> [Your goal]: Take the line containing "Lemma issue_done dbnow" and all lines after it to the end of the records, and output them exactly.

> [Data shown]:
(* ===== verification/IssuanceSpec.v ===== *)
(** * What the profile gate lets through, and issuing once

    The exact decisions of the gate in front of an external authority; over runs of the
    service, that the authority is never asked for what a profile rejected; and the round
    trip of an issue through the outbox: one call of the provider per key, whatever is
    delivered or asked again. *)

From S2P Require Import Prelude Json Outbox Idempotency NameLane Profile Issuance.
Open Scope string_scope.
Open Scope list_scope.
Open Scope Z_scope.

Module IssuanceSpec.
Import SE Json Outbox Issuance.

Lemma payload_names_apart : names_apart payload_fields.
Proof. apply (bool_decide_unpack _). by vm_compute. Qed.

Lemma payload_roundtrip a req : int64 (TTL req) = true -> payload_request (newExternalIssuePayload a req) = Some (a, req).
Proof.
  intros Ht. unfold payload_request, newExternalIssuePayload.
  rewrite decode_encode; [by destruct req|apply payload_names_apart|]. repeat constructor. exact Ht.
Qed.

Section Spec_.
Context {N : NameLane.NetOps} {NP : Profile.NetipOps} {W : Type}.
Variable CAIssue : IssueRequest -> W -> result string Certificate * W.
Variable InspectCSR : string -> option CSRInfo.
Variable SHA256Hex : string -> string.
Variable marshalCert : Certificate -> string.
Variable unmarshalCert : string -> option Certificate.
Variable profiles : string -> string -> option (Z * option Profile.CertificateProfile).
Variable has_log : bool.
Variable append_answers : list Decision -> option string.
Variable authority : string.

Abbreviation gate := (enforceProfile (W := W) InspectCSR profiles has_log append_answers).
Abbreviation issue := (Issue CAIssue InspectCSR SHA256Hex marshalCert unmarshalCert profiles has_log append_answers authority).
Abbreviation handover := (DeliverExternalIssue CAIssue SHA256Hex marshalCert authority).
Abbreviation once := (mint_once CAIssue marshalCert).

(** ** The gate *)

(** The event log takes the decision, or there is none. *)
Definition recorded (s : State (W := W)) : Prop := has_log = false \/ append_answers (st_log s) = None.

Lemma auditDecision_Ok req v d r (s : State (W := W)) s' : auditDecision has_log append_answers req v d r s = (Ok tt, s') <-> recorded s /\
  s' = mkState (st_db s) (st_keys s) (if has_log then st_log s ++ [mkDecision (TenantID req) (ProfileName req) v d r (Protocol req)] else st_log s) (provider s).
Proof.
  unfold auditDecision, append_decision, recorded. destruct has_log; cbn.
  - destruct (append_answers (st_log s)); split; try done; [by intros [[|] _]|by intros [= <-]; split; [right|]|by intros [_ ->]].
  - split; [intros [= <-]; split; [by left|by destruct s]|intros [_ ->]; by destruct s].
Qed.

(** What the active profile says of a request. *)
Inductive verdict (req : IssueRequest) : Z -> string -> Reason -> Prop :=
| missing : profiles (TenantID req) (ProfileName req) = None -> verdict req 0 "deny" RNotFound
| unparseable v p : profiles (TenantID req) (ProfileName req) = Some (v, Some p) -> InspectCSR (CSR req) = None -> verdict req v "deny" RUnparseable
| violated v p info e : profiles (TenantID req) (ProfileName req) = Some (v, Some p) -> InspectCSR (CSR req) = Some info ->
    Profile.Validate p (profile_request req info) = Some e -> verdict req v "deny" (RViolation e)
| complied v p info : profiles (TenantID req) (ProfileName req) = Some (v, Some p) -> InspectCSR (CSR req) = Some info ->
    Profile.Validate p (profile_request req info) = None -> verdict req v "allow" RNone.

Definition lets_through (r : Reason) : Prop := match r with RViolation _ => False | _ => True end.

(** The gate is exact, and open where it means to be shut: signing goes ahead exactly
    when no profile is named, or the profile could be read, the decision is on record and
    the request complies with the profile, or the named profile does not exist, or the
    signing request cannot be parsed; in the last two cases what is on record, if a log is
    wired, is a denial. *)
Lemma enforceProfile_decides flt req (s s' : State (W := W)) : gate flt req s = (Ok tt, s') <->
  (ProfileName req = "" /\ s' = s) \/
  (ProfileName req <> "" /\ f_profile flt = false /\ recorded s /\ exists v d r, verdict req v d r /\ lets_through r /\
   s' = mkState (st_db s) (st_keys s) (if has_log then st_log s ++ [mkDecision (TenantID req) (ProfileName req) v d r (Protocol req)] else st_log s) (provider s)).
Proof.
  unfold enforceProfile. destruct (String.eqb_spec (ProfileName req) "") as [->|Hne].
  { split; [intros [= <-]; by left|]. by intros [[_ ->]|[? _]]. }
  assert (Hcase : forall P, (ProfileName req = "" /\ s' = s) \/ P <-> P) by (intros P; split; [by intros [[? _]|]|by right]). rewrite Hcase. clear Hcase.
  destruct (f_profile flt); [split; [done|by intros (_ & ? & _)]|].
  destruct (profiles (TenantID req) (ProfileName req)) as [[v [p|]]|] eqn:Hp.
  - destruct (InspectCSR (CSR req)) as [info|] eqn:Hi; [destruct (Profile.Validate p (profile_request req info)) as [e|] eqn:Hv|].
    + unfold bind. split.
      * destruct (auditDecision _ _ _ _ _ _ s) as [[]]; done.
      * intros (_ & _ & _ & v' & d & r & Hver & Hl & _). destruct Hver; simplify_eq; done.
    + rewrite auditDecision_Ok. split.
      * intros [Hr ->]. split_and!; [done..|]. exists v, "allow", RNone. by split_and!; [eapply complied|..].
      * intros (_ & _ & Hr & v' & d & r & Hver & _ & ->). split; [done|]. by destruct Hver; simplify_eq.
    + rewrite auditDecision_Ok. split.
      * intros [Hr ->]. split_and!; [done..|]. exists v, "deny", RUnparseable. by split_and!; [eapply unparseable|..].
      * intros (_ & _ & Hr & v' & d & r & Hver & _ & ->). split; [done|]. by destruct Hver; simplify_eq.
  - split; [done|]. intros (_ & _ & _ & v' & d & r & Hver & _). destruct Hver; simplify_eq.
  - rewrite auditDecision_Ok. split.
    + intros [Hr ->]. split_and!; [done..|]. exists 0, "deny", RNotFound. by split_and!; [apply missing|..].
    + intros (_ & _ & Hr & v' & d & r & Hver & _ & ->). split; [done|]. by destruct Hver; simplify_eq.
Qed.

(** What passing the gate says of a request: a profile it names, if there is one, is
    readable, and the request, if it can be parsed, does not violate it. *)
Definition complies (profs : string -> string -> option (Z * option Profile.CertificateProfile)) (req : IssueRequest) : Prop :=
  ProfileName req = "" \/
  match profs (TenantID req) (ProfileName req) with
  | None => True
  | Some (_, None) => False
  | Some (_, Some p) => forall info, InspectCSR (CSR req) = Some info -> Profile.Validate p (profile_request req info) = None
  end.

Lemma gate_complies flt req (s s' : State (W := W)) : gate flt req s = (Ok tt, s') ->
  complies profiles req /\ st_db s' = st_db s /\ st_keys s' = st_keys s /\ provider s' = provider s.
Proof.
  intros H. apply enforceProfile_decides in H as [[Hn ->]|(_ & _ & _ & v & d & r & Hv & Hl & ->)]; [split; [by left|done]|].
  split; [right|done]. destruct Hv as [Hp|v p Hp Hi|v p info e Hp Hi He|v p info Hp Hi Hc]; rewrite Hp; try done; intros info' Hi'; simplify_eq; done.
Qed.

Lemma gate_fails flt req (s s' : State (W := W)) e : gate flt req s = (Err e, s') ->
  st_db s' = st_db s /\ st_keys s' = st_keys s /\ provider s' = provider s.
Proof.
  unfold enforceProfile, auditDecision, append_decision, bind, ret, fail. repeat case_match; intros Hx; simplify_eq/=; auto.
Qed.

(** The gate of the built-in authority is shut in those cases: it gives a profile only when
    none is configured or the request complies. *)
Lemma served_gate_shut defaultProfile base flt tenantID csr names ttl leaf (s s' : State (W := W)) :
  served_enforceProfile InspectCSR profiles has_log append_answers defaultProfile base flt tenantID csr names ttl s = (Ok leaf, s') ->
  (defaultProfile = "" /\ leaf = base) \/
  exists v p info, profiles tenantID defaultProfile = Some (v, Some p) /\ InspectCSR csr = Some info /\
    Profile.Validate p (served_request p info names ttl) = None /\
    leaf = NameLane.leafProfileForCertificateProfile base (Profile.bound p) (Profile.RequestedEKUs (served_request p info names ttl)).
Proof.
  unfold served_enforceProfile, auditProfileDecision, append_decision, bind, ret, fail.
  destruct (String.eqb_spec defaultProfile ""); [intros [= <- _]; by left|]. intros H. right.
  repeat case_match; simplify_eq/=; eauto 10.
Qed.

(** ** Issuing once *)

Definition no_faults : Faults := mkFaults false false None false.

Lemma once_fresh dbnow t ik key req (s : State (W := W)) cert w : st_keys s !! (t, ik) = None -> CAIssue req (provider s) = (Ok cert, w) ->
  once no_faults dbnow t ik key req s =
    (Ok (marshalCert cert),
     mkState (snd (EnqueueIfAbsent dbnow (st_db s) (mkEntry t "ca.issue" (IssueRecordIdempotencyKey key)
                (encode_struct record_fields [VStr (Serial cert); VStr (Issuer cert)]))))
             (<[(t, ik) := Idempotency.mkIdem "completed" (Some (marshalCert cert)) (Some dbnow)]> (st_keys s)) (st_log s) w).
Proof. intros Hk Hc. unfold mint_once, Idempotency.Do, Idempotency.do_claim, mint. cbn. by rewrite Hk, Hc. Qed.

Lemma once_done dbnow t ik key req (s : State (W := W)) raw now' : st_keys s !! (t, ik) = Some (Idempotency.mkIdem "completed" (Some raw) now') ->
  once no_faults dbnow t ik key req s = (Ok raw, s).
Proof. intros Hk. unfold mint_once, Idempotency.Do, Idempotency.do_claim. cbn. rewrite Hk. cbn. by destruct s. Qed.

Lemma provider_key_once req key : with_provider_key SHA256Hex (with_provider_key SHA256Hex req key) key = with_provider_key SHA256Hex req key.
Proof.
  unfold with_provider_key. destruct (String.eqb (ProviderKey req) "") eqn:E; cbn; [|by rewrite E].
  by destruct (String.eqb (ProviderIdempotencyKey SHA256Hex key) "").
Qed.

Lemma provider_key_fields req key : let r := with_provider_key SHA256Hex req key in
  TenantID r = TenantID req /\ TTL r = TTL req /\ ProfileName r = ProfileName req.
Proof. unfold with_provider_key. by destruct (String.eqb (ProviderKey req) ""). Qed.

(** The message that the outbox hands over for an issue. *)
Definition issue_message (id attempts : Z) (req : IssueRequest) (key : string) : Message :=
  mkMessage id (TenantID req) DestinationExternalCAIssue key (newExternalIssuePayload authority (with_provider_key SHA256Hex req key)) attempts.

Lemma deliver_message dbnow id attempts req key (s : State (W := W)) : TenantID req <> "" -> int64 (TTL req) = true ->
  handover no_faults dbnow (issue_message id attempts req key) s =
  bind (once no_faults dbnow (TenantID req) (externalIssueResultKey key) key (with_provider_key SHA256Hex req key)) (fun _ => ret tt) s.
Proof.
  intros Ht Hi. destruct (provider_key_fields req key) as (H1 & H2 & _).
  unfold DeliverExternalIssue, issue_message. cbn [m_Destination m_Payload m_TenantID m_IdempotencyKey].
  change (String.eqb DestinationExternalCAIssue DestinationExternalCAIssue) with true. cbn [negb].
  rewrite payload_roundtrip by (by rewrite H2). rewrite String.eqb_refl. cbn [negb]. apply String.eqb_neq in Ht. rewrite H1, Ht. rewrite H1, String.eqb_refl. cbn [negb].
  by rewrite provider_key_once.
Qed.

(** A worker that delivers one message when it drains. *)
Definition drain_one (dbnow : Z) (m : Message) : M (State (W := W)) string unit := fun s =>
  match handover no_faults dbnow m s with (Ok _, s) => (Ok tt, s) | (Err _, s) => (Err "handover", s) end.

(** The row of the intent. *)
Definition intent (req : IssueRequest) (key : string) : Entry :=
  mkEntry (TenantID req) DestinationExternalCAIssue key (newExternalIssuePayload authority (with_provider_key SHA256Hex req key)).

Lemma issue_outbox dbnow drain req key (s s1 : State (W := W)) : authority <> "" -> gate no_faults req s = (Ok tt, s1) ->
  issue no_faults dbnow drain req key s =
  issueViaOutbox unmarshalCert authority no_faults dbnow drain (with_provider_key SHA256Hex req key) key s1.
Proof. intros Ha Hg. unfold Issue, bind at 1. rewrite Hg. apply String.eqb_neq in Ha. by rewrite Ha. Qed.

Lemma EnqueueIfAbsent_present dbnow db e : has_key db (e_TenantID e) (e_IdempotencyKey e) -> snd (EnqueueIfAbsent dbnow db e) = db.
Proof. intros H. rewrite EnqueueIfAbsent_spec. by rewrite decide_True. Qed.

(** An issue whose key has a row and a result: nothing is called or written. *)
Lemma issue_done dbnow req key (s s1 : State (W := W)) cert now' : authority <> "" -> gate no_faults req s = (Ok tt, s1) ->
  has_key (st_db s1) (TenantID req) key -> unmarshalCert (marshalCert cert) = Some cert ->
  st_keys s1 !! (TenantID req, externalIssueResultKey key) = Some (Idempotency.mkIdem "completed" (Some (marshalCert cert)) now') ->
  issue no_faults dbnow None req key s = (Ok cert, s1).
Proof.
  intros Ha Hg Hrow Hc Hk. rewrite (issue_outbox dbnow None req key s s1 Ha Hg). destruct (provider_key_fields req key) as (H1 & _ & _).
  unfold issueViaOutbox, enqueue, bind. cbn [f_intent no_faults]. rewrite H1, EnqueueIfAbsent_present by done. cbn [st_keys].
  unfold Idempotency.Result. rewrite Hk. cbn. unfold decode_cert. rewrite Hc. by destruct s1.
Qed.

> [Result of the exercise]:
Lemma issue_done dbnow req key (s s1 : State (W := W)) cert now' : authority <> "" -> gate no_faults req s = (Ok tt, s1) ->
  has_key (st_db s1) (TenantID req) key -> unmarshalCert (marshalCert cert) = Some cert ->
  st_keys s1 !! (TenantID req, externalIssueResultKey key) = Some (Idempotency.mkIdem "completed" (Some (marshalCert cert)) now') ->
  issue no_faults dbnow None req key s = (Ok cert, s1).
Proof.
  intros Ha Hg Hrow Hc Hk. rewrite (issue_outbox dbnow None req key s s1 Ha Hg). destruct (provider_key_fields req key) as (H1 & _ & _).
  unfold issueViaOutbox, enqueue, bind. cbn [f_intent no_faults]. rewrite H1, EnqueueIfAbsent_present by done. cbn [st_keys].
  unfold Idempotency.Result. rewrite Hk. cbn. unfold decode_cert. rewrite Hc. by destruct s1.
Qed.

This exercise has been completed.